Aim of the task. Here is a block of entries. Write out its lines exactly, from the first through the one containing "w (set_arm_callback w)".
*** Opening Records for processing ***
(** * Interleavings *)

(** The sections under the lock, other than a registration.  [fire_due] is
    several of them: batches, and the publication at its end. *)
Inductive op : Wheel Waker -> Wheel Waker -> Prop :=
| op_cancel w h : op w (cancel w h)
| op_refresh w h wk : op w (snd (refresh_waker will_wake w h wk))
| op_refresh_at w h d wk b w' : refresh_waker_at will_wake w h d wk = Some (b, w') -> op w w'
| op_batch w now cursor c l batch :
    (cursor <= MAX_SLEEPERS)%nat -> take_batch MAX_SLEEPERS now cursor w.(slots) [] = (c, l, batch) -> op w (set_slots w l)
| op_publish w : op w (publish_min_locked w)
| op_take_due w now taken : op w (snd (take_due_into w now taken))
| op_drain w q now : op w (fst (drain_due_to_deferred w q now))
| op_set_arm w : op w (set_arm_callback w)
| op_clear_arm w : op w (clear_arm_callback w).

(** Any number of operations, [n] of them registrations. *)
Inductive runs (w : Wheel Waker) : nat -> Wheel Waker -> Prop :=
| runs_start : runs w 0 w
| runs_register n w' d wk : runs w n w' -> runs w (S n) (snd (register w' d wk))
| runs_op n w' w'' : runs w n w' -> op w' w'' -> runs w n w''.

Definition reachable w : Prop := exists n, runs new n w.

(** What an operation other than a registration leaves: sleepers that were
    there, in their slots, with their generations. *)
Lemma op_keeps w w' : wf w -> op w w' ->
  wf w' /\ w'.(next_gen) = w.(next_gen) /\
  forall i s', w'.(slots) !! i = Some (Some s') -> exists s, w.(slots) !! i = Some (Some s) /\ s.(sleeper_gen) = s'.(sleeper_gen).
Proof using Type.
  intros W O. pose proof W as [L C G]. destruct O as [w h | w h wk | w h d wk b w' E | w now cursor c l batch Hc E | w | w now taken | w q now | w | w].
  - split; [by apply cancel_wf |]. unfold cancel. destruct (matching w h) as [[i s] |]; [| by eauto].
    assert (H : forall k s', <[i := None]> (slots w) !! k = Some (Some s') -> exists s, slots w !! k = Some (Some s) /\ sleeper_gen s = sleeper_gen s').
    { intros k s' [[_ ?] | [_ ?]]%insert_occupied; [done | eauto]. }
    by case_bool_decide.
  - split; [by apply refresh_waker_wf |]. unfold refresh_waker. destruct (matching w h) as [[i s] |] eqn:E; [| by eauto].
    apply matching_Some in E as (E & _). split; [done |]. simpl.
    intros k s' [[-> [= <-]] | [_ ?]]%insert_occupied; eauto.
  - destruct (refresh_waker_at_wf w h d wk W) as (b' & w1 & E1 & W1). rewrite E in E1. injection E1 as <- <-. split; [done |].
    unfold refresh_waker_at in E. destruct (matching w h) as [[i s] |] eqn:Em; [| injection E as <- <-; eauto].
    apply matching_Some in Em as (Em & _). cbv zeta in E. destruct (if _ && _ then _ else _) as [m |]; [| done].
    injection E as <- <-. match goal with |- context [invoke_arm ?a ?b] => destruct (invoke_arm_same a b) as (-> & -> & _) end.
    split; [done |]. simpl. intros k s' [[-> [= <-]] | [_ ?]]%insert_occupied; eauto.
  - destruct (take_batch_spec MAX_SLEEPERS now (take cursor w.(slots)) (drop cursor w.(slots)) []) as (m & r & Em & Et & _).
    { by rewrite take_drop. }
    { rewrite length_drop. lia. }
    rewrite take_drop, length_take_le in Et by lia. rewrite E in Et. injection Et as -> -> ->.
    assert (H : forall i s, (take cursor (slots w) ++ clear now m ++ r) !! i = Some (Some s) -> slots w !! i = Some (Some s)).
    { intros i s Hi. rewrite <- (take_drop cursor w.(slots)), Em. apply lookup_app_Some in Hi as [Hi | [Hg Hi]];
        [by apply lookup_app_l_Some |]. rewrite lookup_app_r by done.
      apply lookup_app_Some in Hi as [Hi | [Hg' Hi]]; [by apply lookup_app_l_Some; apply clear_lookup in Hi as [? _] |].
      unfold clear in *. rewrite length_fmap in *. by rewrite lookup_app_r. }
    split; [apply fewer_wf; [done | | done] | split; [done | eauto]].
    pose proof (f_equal length Em) as El. rewrite length_drop, length_app in El. unfold clear.
    rewrite !length_app, length_fmap, length_take_le by lia. lia.
  - split; [split; simpl; [done | apply not_late_min | done] | eauto].
  - split; [split; simpl; [by rewrite length_fmap | apply not_late_min | done] |]. split; [done |].
    intros i s' Hi. exists s'. split; [| done]. by apply clear_lookup in Hi as [? _].
  - destruct (drain_due_spec now w q W) as (w' & q' & d & E & W' & _). rewrite E. split; [done |]. revert E.
    unfold drain_due_to_deferred. destruct (cached_min w) as [c |]; [| intros [= <- _]; eauto].
    destruct (now <? c); [intros [= <- _]; eauto |]. destruct (drain_loop_spec now w.(slots) q) as (l' & q2 & d2 & -> & _ & _ & _ & _ & _ & _ & K & _).
    intros [= <- _]. simpl. eauto.
  - split; [by split | eauto].
  - split; [by split | eauto].
Qed.
(** With every frame covered at most once, the range is covered when the sum
    says so. *)
Lemma range_cover_full lo n bs :
  (forall f, cover f bs <= 1) ->
  range_cover lo n bs <= Z.of_nat n /\
  (range_cover lo n bs = Z.of_nat n <-> forall f, lo <= f < lo + Z.of_nat n -> cover f bs = 1).
Proof.
  intros H. induction n as [| n [IH1 IH2]]; cbn [range_cover]; [split; [done |]; split; [lia | done] |].
  pose proof (H (lo + Z.of_nat n)) as Hn. pose proof (cover_nonneg (lo + Z.of_nat n) bs). split; [lia |]. split.
  - intros E f Hf. destruct (decide (f = lo + Z.of_nat n)) as [-> | N]; [lia |]. apply IH2; lia.
  - intros A. rewrite (A (lo + Z.of_nat n)), (proj2 IH2) by (intros; apply A + idtac; lia). lia.
Qed.

Lemma range_hole lo n bs :
  (forall f, cover f bs <= 1) -> 0 <= n ->
  ~ (forall f, lo <= f < lo + n -> cover f bs = 1) ->
  exists f, lo <= f < lo + n /\ cover f bs = 0.
Proof.
  intros H Hn N. rewrite <- (Z2Nat.id n Hn) in *. clear Hn. induction (Z.to_nat n) as [| k IH].
  { exfalso. apply N. lia. }
  destruct (decide (cover (lo + Z.of_nat k) bs = 0)) as [E | E]; [exists (lo + Z.of_nat k); split; [lia | done] |].
  destruct IH as (f & Hf & Cf); [| exists f; split; [lia | done]].
  intros A. apply N. intros f Hf. pose proof (H f). pose proof (cover_nonneg f bs).
  destruct (decide (f = lo + Z.of_nat k)) as [-> | ?]; [lia | apply A; lia].
Qed.

Lemma covered_by_spec bs lo hi acc :
  0 <= acc -> lo < hi -> hi <= U64_MAX ->
  covered_by bs lo hi acc = if decide (bs = []) then acc else Z.min U64_MAX (acc + insides lo hi bs).
Proof.
  intros Ha Hr Hh.
  assert (G : forall acc, 0 <= acc -> Z.min U64_MAX (covered_by bs lo hi acc) = Z.min U64_MAX (acc + insides lo hi bs)).
  { clear Ha acc. induction bs as [| [s o] bs IH]; intros acc Ha; cbn [covered_by insides]; [f_equal; lia |].
    assert (E : overlap s (order_frames o) lo hi = inside lo hi (s, o)).
    { unfold overlap, inside, sat_add. cbn [fst snd]. destruct (Z.ltb_spec (Z.max s lo) (Z.min (Z.min U64_MAX (s + order_frames o)) hi)); lia. }
    assert (0 <= inside lo hi (s, o)) by (unfold inside; lia).
    assert (0 <= insides lo hi bs) by (clear; induction bs; simpl; [lia | unfold inside at 1; lia]).
    rewrite IH by (unfold sat_add; lia). rewrite E. unfold sat_add. lia. }
  destruct (decide (bs = [])) as [-> | N]; [done |]. rewrite <- G by done. symmetry. apply Z.min_r.
  clear G. revert acc Ha. induction bs as [| [s o] bs IH]; [done |]. intros acc Ha. cbn [covered_by].
  destruct (decide (bs = [])) as [-> | N']; [simpl; unfold sat_add; lia |]. apply IH; [done |].
  unfold sat_add, overlap. destruct (_ <? _) eqn:E; reflect; lia.
Qed.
*** Closing Records for processing ***
Result of the task.
(** * Interleavings *)

(** The sections under the lock, other than a registration.  [fire_due] is
    several of them: batches, and the publication at its end. *)
Inductive op : Wheel Waker -> Wheel Waker -> Prop :=
| op_cancel w h : op w (cancel w h)
| op_refresh w h wk : op w (snd (refresh_waker will_wake w h wk))
| op_refresh_at w h d wk b w' : refresh_waker_at will_wake w h d wk = Some (b, w') -> op w w'
| op_batch w now cursor c l batch :
    (cursor <= MAX_SLEEPERS)%nat -> take_batch MAX_SLEEPERS now cursor w.(slots) [] = (c, l, batch) -> op w (set_slots w l)
| op_publish w : op w (publish_min_locked w)
| op_take_due w now taken : op w (snd (take_due_into w now taken))
| op_drain w q now : op w (fst (drain_due_to_deferred w q now))
| op_set_arm w : op w (set_arm_callback w)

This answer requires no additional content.